Knockdown of TLR2, TLR3, TLR4, TLR5, and Myd88 enhances PRV replication. (A, B) Mouse peritoneal macrophages were transfected with control siRNA (siNC) and siRNAs targeting Tlr2, Tlr3, Tlr4, Tlr5, Tlr7, Tlr8, Tlr9, and Myd88 genes for 48 h or 72 h. The mRNA and protein levels of Tlr2, Tlr3, Tlr4, Tlr5, Tlr7, Tlr8, Tlr9, and Myd88 genes were detected with qPCR (A) and Western blotting (B). (C to F) Mouse peritoneal macrophages were transfected with control siRNA (siNC) and siRNAs targeting Tlr2, Tlr3, Tlr4, Tlr5, Tlr7, Tlr8, Tlr9, and Myd88 genes for 48 h and then mock infected or infected with PRV at MOI of 1 for another 24 h. The mRNA and protein levels of pro-IL-1β were detected with qPCR (C, E) and Western blotting (D, F). (G to I) Mouse peritoneal macrophages were infected with PRV for 24 h. (G) The subcellular locations of NF-κB (green) and the nuclear marker DAPI (blue) were visualized with confocal microscopy. (H) The percentage of the NF-κB localized in the cellular nucleus was calculated.
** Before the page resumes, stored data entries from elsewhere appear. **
(* ===== verification/Dll.v ===== *)
(** * Doubly linked lists

    The cache and the hash table link nodes in both directions.  [links] gives
    the two pointers of a node; [dseg links p l n] says that the nodes [l] are
    linked in this order, from the predecessor [p] to the successor [n]. *)
From S2P Require Import Prelude.

Abbreviation links := (positive -> option (option positive * option positive)).

(** The first node of [l ++ ...], the last one of [... ++ l]. *)
Definition first (l : list positive) (n : option positive) : option positive :=
  match l with [] => n | x :: _ => Some x end.
Definition final (p : option positive) (l : list positive) : option positive :=
  match last l with Some x => Some x | None => p end.

Fixpoint dseg (lk : links) (p : option positive) (l : list positive) (n : option positive) : Prop :=
  match l with
  | [] => True
  | x :: l => lk x = Some (p, first l n) /\ dseg lk (Some x) l n
  end.

Lemma first_app l1 l2 n : first (l1 ++ l2) n = first l1 (first l2 n).
Proof. by destruct l1. Qed.
Lemma final_cons p x l : final p (x :: l) = final (Some x) l.
Proof. unfold final. destruct l as [|y l]; [done|]. rewrite last_cons. by destruct (last (y :: l)). Qed.
Lemma final_snoc p l x : final p (l ++ [x]) = Some x.
Proof. unfold final. by rewrite last_snoc. Qed.
Lemma final_app p l1 l2 : final p (l1 ++ l2) = final (final p l1) l2.
Proof. revert p. induction l1 as [|x l1 IH]; intros p; [done|]. simpl app. by rewrite !final_cons. Qed.

Lemma dseg_app lk p l1 l2 n : dseg lk p (l1 ++ l2) n <-> dseg lk p l1 (first l2 n) /\ dseg lk (final p l1) l2 n.
Proof.
  revert p. induction l1 as [|x l1 IH]; intros p; simpl; [tauto|]. rewrite IH, final_cons, first_app. tauto.
Qed.

Lemma dseg_ext lk lk' p l n : dseg lk p l n -> (forall x, x ∈ l -> lk' x = lk x) -> dseg lk' p l n.
Proof.
  revert p. induction l as [|x l IH]; intros p; [done|]. intros [Hx Hl] He. split.
  - rewrite He by apply list_elem_of_here. done.
  - apply IH; [done|]. intros y Hy. apply He. by apply list_elem_of_further.
Qed.

(** A node of a list has its neighbours. *)
Lemma dseg_node lk p l1 x l2 n : dseg lk p (l1 ++ x :: l2) n -> lk x = Some (final p l1, first l2 n).
Proof. rewrite dseg_app. by intros [_ [? _]]. Qed.

(** The pointers of the neighbours of a segment are updated. *)
Lemma dseg_new_next lk lk' p l n n' : NoDup l -> dseg lk p l n ->
  (forall x, x ∈ l -> lk' x = if decide (last l = Some x) then (fun pn => (pn.1, n')) <$> lk x else lk x) ->
  dseg lk' p l n'.
Proof.
  intros Hnd Hd He. induction l as [|x l _] using rev_ind; [done|].
  apply NoDup_app in Hnd as (Hnd & Hni & _). apply dseg_app in Hd as [Hl [Hx _]]. apply dseg_app. split.
  - eapply dseg_ext; [exact Hl|]. intros y Hy. rewrite He by set_solver. rewrite decide_False; [done|].
    rewrite last_snoc. intros [= ->]. apply (Hni _ Hy). set_solver.
  - split; [|done]. simpl in *. rewrite He by set_solver. rewrite decide_True by apply last_snoc. by rewrite Hx.
Qed.

Lemma dseg_new_prev lk lk' p p' l n : NoDup l -> dseg lk p l n ->
  (forall x, x ∈ l -> lk' x = if decide (head l = Some x) then (fun pn => (p', pn.2)) <$> lk x else lk x) ->
  dseg lk' p' l n.
Proof.
  intros Hnd Hd He. destruct l as [|x l]; [done|].
  apply NoDup_cons in Hnd as [Hni Hnd]. destruct Hd as [Hx Hl]. split.
  - rewrite He by apply list_elem_of_here. rewrite decide_True by done. by rewrite Hx.
  - eapply dseg_ext; [exact Hl|]. intros y Hy. rewrite He by by apply list_elem_of_further.
    rewrite decide_False; [done|]. intros [= ->]. done.
Qed.

(** ** The two pointer updates, as functions *)
Definition set_next (lk : links) (a : option positive) (n : option positive) : links := fun x =>
  if decide (a = Some x) then (fun pn => (pn.1, n)) <$> lk x else lk x.
Definition set_prev (lk : links) (a : option positive) (p : option positive) : links := fun x =>
  if decide (a = Some x) then (fun pn => (p, pn.2)) <$> lk x else lk x.

(** Unlinking a node: its neighbours point at each other. *)
Lemma dseg_unlink lk l1 x l2 : NoDup (l1 ++ x :: l2) -> dseg lk None (l1 ++ x :: l2) None ->
  dseg (set_prev (set_next lk (last l1) (head l2)) (head l2) (last l1)) None (l1 ++ l2) None.
Proof.
  intros Hnd Hd. apply dseg_app in Hd as [H1 [_ H2]].
  apply NoDup_app in Hnd as (Hn1 & Hdj & Hn2). apply NoDup_cons in Hn2 as [Hx Hn2].
  apply dseg_app. split.
  - eapply dseg_new_next; [done|exact H1|]. intros y Hy. unfold set_prev, set_next. rewrite decide_False.
    + done.
    + intros Hh. apply (Hdj y Hy). destruct l2; simplify_eq/=. set_solver.
  - replace (final None l1) with (last l1) by (unfold final; by destruct (last l1)).
    eapply dseg_new_prev; [done|exact H2|]. intros y Hy. unfold set_prev, set_next.
    rewrite (decide_False (P := last l1 = Some y)); [done|]. intros Hl. apply (Hdj y); [|set_solver].
    apply last_Some in Hl as [l' ->]. set_solver.
Qed.

(** Pushing a new node in front. *)
Lemma dseg_push lk x l : NoDup (x :: l) -> dseg lk None l None -> lk x = Some (None, head l) ->
  dseg (set_prev lk (head l) (Some x)) None (x :: l) None.
Proof.
  intros Hnd Hd Hx. apply NoDup_cons in Hnd as [Hni Hnd]. split.
  - unfold set_prev. rewrite decide_False.
    + rewrite Hx. by destruct l.
    + intros Hh. apply Hni. destruct l; simplify_eq/=. set_solver.
  - eapply dseg_new_prev; [done|exact Hd|]. intros y Hy. unfold set_prev. by case_decide.
Qed.

(** Appending one. *)
Lemma dseg_append lk x l : NoDup (l ++ [x]) -> dseg lk None l None -> lk x = Some (last l, None) ->
  dseg (set_next lk (last l) (Some x)) None (l ++ [x]) None.
Proof.
  intros Hnd Hd Hx. apply NoDup_app in Hnd as (Hnd & Hni & _). apply dseg_app. split.
  - eapply dseg_new_next; [done|exact Hd|]. intros y Hy. unfold set_next. by case_decide.
  - split; [|done]. unfold set_next. rewrite decide_False.
    + rewrite Hx. unfold final. by destruct (last l).
    + intros Hl. apply last_Some in Hl as [l' ->]. apply (Hni x); set_solver.
Qed.

#[global] Arguments dseg : simpl never.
The scale bars represent 5 μm. (I) The cell lysates were used for cytoplasmic and nuclear separation and analyzed by Western blotting. (J to M) Referring to the methods of panels C to F, PRV genomic DNA and the TCID₅₀ were detected. Results shown are representative of three independent experiments (mean ± SD) or are representative of three independent experiments with similar results (one-way ANOVA) in panels C, E, and J to M. *, P < 0.05; **, 0.001 < P < 0.01; ***, P < 0.001; ns, no significance.